Work required: Using the records below, write out again exactly the lines that begin at the line containing "list A) i j g" and end at the line containing "B) l l' k x", and no other lines.

Records supplied:
—————
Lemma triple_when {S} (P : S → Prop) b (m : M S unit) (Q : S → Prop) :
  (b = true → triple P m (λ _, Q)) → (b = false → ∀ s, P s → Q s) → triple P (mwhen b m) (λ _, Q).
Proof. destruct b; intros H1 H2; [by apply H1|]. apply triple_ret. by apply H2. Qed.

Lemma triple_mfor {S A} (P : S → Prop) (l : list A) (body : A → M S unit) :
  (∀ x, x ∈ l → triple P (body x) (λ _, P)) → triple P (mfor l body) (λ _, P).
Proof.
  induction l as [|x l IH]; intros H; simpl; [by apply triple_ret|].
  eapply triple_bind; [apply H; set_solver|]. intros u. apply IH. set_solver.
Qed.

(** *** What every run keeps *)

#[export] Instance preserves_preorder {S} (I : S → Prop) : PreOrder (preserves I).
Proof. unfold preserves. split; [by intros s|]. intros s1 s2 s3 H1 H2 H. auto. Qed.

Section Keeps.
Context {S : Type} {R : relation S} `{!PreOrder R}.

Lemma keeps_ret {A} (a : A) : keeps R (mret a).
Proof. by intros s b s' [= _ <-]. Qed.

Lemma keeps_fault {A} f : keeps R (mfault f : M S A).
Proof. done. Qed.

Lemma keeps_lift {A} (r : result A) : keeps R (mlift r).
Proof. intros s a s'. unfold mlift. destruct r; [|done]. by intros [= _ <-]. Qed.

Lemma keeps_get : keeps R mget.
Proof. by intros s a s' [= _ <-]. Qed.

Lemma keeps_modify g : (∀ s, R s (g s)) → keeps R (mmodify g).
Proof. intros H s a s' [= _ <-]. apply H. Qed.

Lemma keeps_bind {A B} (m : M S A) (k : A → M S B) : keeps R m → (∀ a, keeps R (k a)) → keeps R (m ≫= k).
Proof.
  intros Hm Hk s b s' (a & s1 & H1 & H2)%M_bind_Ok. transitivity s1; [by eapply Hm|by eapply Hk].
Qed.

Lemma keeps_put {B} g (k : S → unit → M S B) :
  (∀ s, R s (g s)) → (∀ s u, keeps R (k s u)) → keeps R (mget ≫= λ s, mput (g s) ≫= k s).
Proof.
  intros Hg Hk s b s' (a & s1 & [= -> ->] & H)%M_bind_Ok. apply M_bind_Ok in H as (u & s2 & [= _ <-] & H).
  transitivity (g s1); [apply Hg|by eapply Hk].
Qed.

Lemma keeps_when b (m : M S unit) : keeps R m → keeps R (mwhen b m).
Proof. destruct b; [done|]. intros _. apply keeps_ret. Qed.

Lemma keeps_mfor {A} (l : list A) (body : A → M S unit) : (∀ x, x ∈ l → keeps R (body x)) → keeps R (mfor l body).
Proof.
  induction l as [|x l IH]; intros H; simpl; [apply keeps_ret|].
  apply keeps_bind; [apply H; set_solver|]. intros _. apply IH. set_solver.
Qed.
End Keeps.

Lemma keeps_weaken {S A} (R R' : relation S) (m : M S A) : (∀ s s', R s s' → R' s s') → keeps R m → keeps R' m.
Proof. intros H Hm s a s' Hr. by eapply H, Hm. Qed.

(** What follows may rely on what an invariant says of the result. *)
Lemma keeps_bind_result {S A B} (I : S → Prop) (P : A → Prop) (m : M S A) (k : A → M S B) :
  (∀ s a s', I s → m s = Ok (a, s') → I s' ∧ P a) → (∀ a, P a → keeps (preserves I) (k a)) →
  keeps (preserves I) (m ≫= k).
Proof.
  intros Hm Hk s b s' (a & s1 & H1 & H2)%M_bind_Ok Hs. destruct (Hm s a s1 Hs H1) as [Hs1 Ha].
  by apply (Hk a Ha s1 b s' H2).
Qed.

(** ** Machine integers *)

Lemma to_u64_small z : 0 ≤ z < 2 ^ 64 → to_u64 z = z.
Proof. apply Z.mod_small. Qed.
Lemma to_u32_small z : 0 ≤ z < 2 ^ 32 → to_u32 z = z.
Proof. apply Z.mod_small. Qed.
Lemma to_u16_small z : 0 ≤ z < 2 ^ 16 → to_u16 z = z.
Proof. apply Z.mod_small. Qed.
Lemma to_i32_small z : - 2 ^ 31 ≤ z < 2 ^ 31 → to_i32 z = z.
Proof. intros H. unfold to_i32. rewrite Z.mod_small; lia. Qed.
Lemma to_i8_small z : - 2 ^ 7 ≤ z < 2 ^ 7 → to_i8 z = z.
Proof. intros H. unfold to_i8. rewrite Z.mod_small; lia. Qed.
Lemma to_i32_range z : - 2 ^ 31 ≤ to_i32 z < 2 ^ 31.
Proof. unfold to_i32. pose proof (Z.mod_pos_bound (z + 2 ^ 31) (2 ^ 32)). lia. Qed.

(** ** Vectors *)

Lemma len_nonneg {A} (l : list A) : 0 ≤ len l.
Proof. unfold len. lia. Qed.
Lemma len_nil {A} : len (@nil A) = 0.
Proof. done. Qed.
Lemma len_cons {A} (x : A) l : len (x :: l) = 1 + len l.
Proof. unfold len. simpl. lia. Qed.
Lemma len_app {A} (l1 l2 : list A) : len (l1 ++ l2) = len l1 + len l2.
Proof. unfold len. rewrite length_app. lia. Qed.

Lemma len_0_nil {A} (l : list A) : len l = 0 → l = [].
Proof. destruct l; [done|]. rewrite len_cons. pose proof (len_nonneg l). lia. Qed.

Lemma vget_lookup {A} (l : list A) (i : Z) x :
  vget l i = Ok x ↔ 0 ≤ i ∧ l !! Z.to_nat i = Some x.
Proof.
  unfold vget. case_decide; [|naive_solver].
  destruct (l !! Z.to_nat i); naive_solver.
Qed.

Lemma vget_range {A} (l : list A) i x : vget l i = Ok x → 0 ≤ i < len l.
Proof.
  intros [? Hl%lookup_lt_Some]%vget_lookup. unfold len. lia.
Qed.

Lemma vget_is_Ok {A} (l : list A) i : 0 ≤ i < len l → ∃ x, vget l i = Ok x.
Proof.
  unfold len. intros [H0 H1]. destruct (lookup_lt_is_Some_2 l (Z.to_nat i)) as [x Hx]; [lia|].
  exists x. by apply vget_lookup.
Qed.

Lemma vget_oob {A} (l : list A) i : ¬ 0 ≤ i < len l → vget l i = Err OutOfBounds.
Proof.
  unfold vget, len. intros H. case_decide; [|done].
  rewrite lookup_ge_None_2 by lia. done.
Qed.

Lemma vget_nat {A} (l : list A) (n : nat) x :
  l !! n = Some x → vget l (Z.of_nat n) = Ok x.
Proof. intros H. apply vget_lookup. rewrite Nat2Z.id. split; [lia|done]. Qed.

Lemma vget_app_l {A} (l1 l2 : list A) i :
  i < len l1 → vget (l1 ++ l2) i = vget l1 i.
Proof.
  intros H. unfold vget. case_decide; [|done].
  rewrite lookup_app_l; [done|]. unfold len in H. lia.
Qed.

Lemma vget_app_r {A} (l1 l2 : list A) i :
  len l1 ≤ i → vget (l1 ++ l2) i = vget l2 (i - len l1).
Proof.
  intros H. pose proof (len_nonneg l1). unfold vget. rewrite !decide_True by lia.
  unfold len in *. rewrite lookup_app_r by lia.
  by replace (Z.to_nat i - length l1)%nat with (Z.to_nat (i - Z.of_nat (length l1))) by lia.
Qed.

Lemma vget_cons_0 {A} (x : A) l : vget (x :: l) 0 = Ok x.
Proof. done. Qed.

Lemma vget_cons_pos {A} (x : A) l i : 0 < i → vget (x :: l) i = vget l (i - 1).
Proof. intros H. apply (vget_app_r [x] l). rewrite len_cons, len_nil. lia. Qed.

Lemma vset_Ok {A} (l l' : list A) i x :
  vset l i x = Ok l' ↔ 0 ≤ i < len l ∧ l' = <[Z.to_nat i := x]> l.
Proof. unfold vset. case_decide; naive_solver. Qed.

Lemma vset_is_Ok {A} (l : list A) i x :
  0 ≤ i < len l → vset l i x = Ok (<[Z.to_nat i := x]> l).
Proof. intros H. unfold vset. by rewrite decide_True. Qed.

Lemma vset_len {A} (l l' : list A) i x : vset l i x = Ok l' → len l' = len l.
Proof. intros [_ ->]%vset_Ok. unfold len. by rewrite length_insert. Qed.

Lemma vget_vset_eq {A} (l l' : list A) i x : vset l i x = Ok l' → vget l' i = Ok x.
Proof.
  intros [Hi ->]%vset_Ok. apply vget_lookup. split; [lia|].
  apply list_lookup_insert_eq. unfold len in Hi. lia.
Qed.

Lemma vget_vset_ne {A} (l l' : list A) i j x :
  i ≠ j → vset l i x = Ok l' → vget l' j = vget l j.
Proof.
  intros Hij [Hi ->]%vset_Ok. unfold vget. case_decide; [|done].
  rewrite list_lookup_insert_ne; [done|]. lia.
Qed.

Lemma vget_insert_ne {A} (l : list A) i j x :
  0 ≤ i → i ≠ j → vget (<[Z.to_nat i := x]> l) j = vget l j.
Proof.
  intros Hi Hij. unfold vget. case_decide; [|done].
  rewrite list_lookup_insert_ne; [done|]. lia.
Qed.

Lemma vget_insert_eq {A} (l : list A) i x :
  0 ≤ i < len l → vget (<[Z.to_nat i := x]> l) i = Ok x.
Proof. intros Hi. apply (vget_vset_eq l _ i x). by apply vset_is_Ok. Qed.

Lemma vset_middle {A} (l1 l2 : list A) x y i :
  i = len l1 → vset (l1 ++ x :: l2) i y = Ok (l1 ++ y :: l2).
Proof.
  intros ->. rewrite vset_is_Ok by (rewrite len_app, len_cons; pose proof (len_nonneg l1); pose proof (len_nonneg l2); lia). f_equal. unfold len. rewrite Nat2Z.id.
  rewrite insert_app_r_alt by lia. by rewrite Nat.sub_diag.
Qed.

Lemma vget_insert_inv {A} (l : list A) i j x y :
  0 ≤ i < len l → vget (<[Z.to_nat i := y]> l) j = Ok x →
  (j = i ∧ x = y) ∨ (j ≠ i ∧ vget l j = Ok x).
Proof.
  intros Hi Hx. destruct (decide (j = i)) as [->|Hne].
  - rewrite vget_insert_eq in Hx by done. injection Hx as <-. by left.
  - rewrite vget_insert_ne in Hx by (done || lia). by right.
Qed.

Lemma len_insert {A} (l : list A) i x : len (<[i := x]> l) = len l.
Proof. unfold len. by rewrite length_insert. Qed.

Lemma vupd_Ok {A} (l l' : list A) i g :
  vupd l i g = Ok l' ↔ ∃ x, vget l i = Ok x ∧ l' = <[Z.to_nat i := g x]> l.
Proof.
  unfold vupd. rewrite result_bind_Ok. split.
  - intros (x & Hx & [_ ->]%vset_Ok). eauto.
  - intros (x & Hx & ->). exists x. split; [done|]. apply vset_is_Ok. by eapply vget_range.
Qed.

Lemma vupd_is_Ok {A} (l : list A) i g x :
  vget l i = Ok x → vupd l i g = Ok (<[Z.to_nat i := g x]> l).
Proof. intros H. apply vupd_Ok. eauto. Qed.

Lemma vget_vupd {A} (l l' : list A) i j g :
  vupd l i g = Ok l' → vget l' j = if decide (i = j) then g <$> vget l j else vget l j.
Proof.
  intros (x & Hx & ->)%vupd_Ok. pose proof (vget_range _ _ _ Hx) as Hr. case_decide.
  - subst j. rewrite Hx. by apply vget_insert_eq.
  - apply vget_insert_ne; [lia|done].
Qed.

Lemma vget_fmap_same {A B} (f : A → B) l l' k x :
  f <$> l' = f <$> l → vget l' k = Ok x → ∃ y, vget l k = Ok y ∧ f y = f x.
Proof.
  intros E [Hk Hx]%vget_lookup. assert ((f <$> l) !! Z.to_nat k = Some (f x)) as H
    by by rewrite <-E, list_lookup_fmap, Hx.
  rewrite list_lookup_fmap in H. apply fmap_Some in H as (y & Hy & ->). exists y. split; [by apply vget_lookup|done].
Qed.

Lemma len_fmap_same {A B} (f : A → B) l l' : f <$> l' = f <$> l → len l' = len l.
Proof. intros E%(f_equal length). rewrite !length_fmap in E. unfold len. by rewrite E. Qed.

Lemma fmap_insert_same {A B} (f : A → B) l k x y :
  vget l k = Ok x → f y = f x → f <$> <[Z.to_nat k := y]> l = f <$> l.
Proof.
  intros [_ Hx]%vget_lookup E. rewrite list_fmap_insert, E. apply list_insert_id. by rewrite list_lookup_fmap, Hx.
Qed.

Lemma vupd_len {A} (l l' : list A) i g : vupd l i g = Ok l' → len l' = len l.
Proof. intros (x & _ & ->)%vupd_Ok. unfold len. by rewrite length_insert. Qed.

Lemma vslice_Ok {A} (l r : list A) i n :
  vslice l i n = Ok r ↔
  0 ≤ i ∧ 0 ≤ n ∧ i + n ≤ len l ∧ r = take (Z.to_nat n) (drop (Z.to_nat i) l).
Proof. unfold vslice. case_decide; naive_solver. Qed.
—————
Final answer:
Lemma vget_vupd {A} (l l' : list A) i j g :
  vupd l i g = Ok l' → vget l' j = if decide (i = j) then g <$> vget l j else vget l j.
Proof.
  intros (x & Hx & ->)%vupd_Ok. pose proof (vget_range _ _ _ Hx) as Hr. case_decide.
  - subst j. rewrite Hx. by apply vget_insert_eq.
  - apply vget_insert_ne; [lia|done].
Qed.

Lemma vget_fmap_same {A B} (f : A → B) l l' k x :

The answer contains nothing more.